Le 31 juillet 1987, une violente tornade déferle sur la région d'Edmonton. Le bilan humain est lourd : 27 morts, plus de 250 blessés et 400 familles qui se retrouvent sans logis. Retour sur ce cas de force majeure pour lequel Environnement Canada a été pointé du doigt.

Alors que s’ouvre le Téléjournal du 31 juillet 1987, l’état d’urgence a été décrété à Edmonton. Dans son reportage, le journaliste Pierre-Luc Brassard dresse le parcours dévastateur de la tornade.

Vers 15 h, la tornade s’est abattue sur le sud-est d’Edmonton, touchant trois quartiers de la région. Sur son passage, des maisons ont volé en éclats et des voitures ont été renversées. Les vents violents et les pluies diluviennes causent aussi des pannes d’électricité, des fuites de gaz et des coupures de téléphones. Au moment où le journaliste conclut son reportage, policiers et pompiers sont encore en état d’alerte. Plusieurs personnes pourraient être emprisonnées dans les décombres.

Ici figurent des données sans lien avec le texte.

(** The row of a successful insert, and nothing else, is new. *)
Lemma insert_user_Ok uid h nm admin now d u d' :
  insert_user uid h nm admin now d = (Ok u, d') →
  d.(users) !! uid = None ∧
  (∀ k r, d.(users) !! k = Some r → r.(user.handle) ≠ h) ∧
  ∃ r, d' = set_users (insert uid r) d ∧ u = of_row uid r ∧
    r.(user.handle) = h ∧ r.(user.is_admin) = admin ∧ r.(user.disabled) = false ∧
    r.(user.sandbox_uid) = Some (next_slot d.(users)).
Proof.
  unfold insert_user. destruct (decide (known d.(users) uid)) as [|Hk]; [done|].
  destruct (find_row _ _) eqn:E; [done|]. intros [= <- <-]. split_and!.
  - by apply eq_None_not_Some.
  - intros k r Hr Hh. pose proof (find_row_None _ _ E _ _ Hr) as Hn.
    cbn in Hn. by apply eqs_false in Hn.
  - eexists. by split_and!.
Qed.

Lemma insert_user_Err uid h nm admin now d e d' :
  insert_user uid h nm admin now d = (Err e, d') → d' = d.
Proof.
  unfold insert_user. destruct (decide _); [by intros [= _ <-]|].
  destruct (find_row _ _); by intros [= _ <-].
Qed.

Lemma wf_insert_user uid h nm admin now : preserves wf (insert_user uid h nm admin now).
Proof.
  intros d Hwf. destruct (insert_user uid h nm admin now d) as [[u|e] d'] eqn:E; cbn.
  - apply insert_user_Ok in E as (Hn & Hh & r & -> & _ & Er & _ & _ & Es).
    apply wf_set_users; auto with hub.
    + apply uniq_insert; [apply Hwf|]. intros j s Hs Heq. rewrite Er in Heq. by apply Hh in Hs.
    + apply uniq_opt_insert; [apply Hwf|]. intros j s c Hs Hc Hr.
      pose proof (next_slot_fresh _ _ _ _ Hs Hc). rewrite Es in Hr. simplify_eq. lia.
    + apply rows_insert; [apply Hwf|]. intros z Hz. rewrite Es in Hz. simplify_eq.
      apply next_slot_nonneg, Hwf.
  - by apply insert_user_Err in E as ->.
Qed.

Deux jours après la tragédie, le maire de la ville, Lawrence Decore, accuse Environnement Canada d’avoir tardé à annoncer le tourbillon meurtrier. Si les bulletins météorologiques de 11 h prédisaient des orages accompagnés de fortes pluies, de vents violents et de grêle, le mot tornade n’est pas prononcé.

Dans ce reportage du bulletin de nouvelles Ce soir du 2 août 1987, Pierre-Luc Brassard s’intéresse aux procédures d’alerte d’Environnement Canada. Selon le météorologue Jean-Marc Couturier, les avertissements ne sont pas toujours pris au sérieux. La tornade est aussi un cas distinct, car elle doit être vue par l’œil humain avant qu’on puisse émettre une alerte.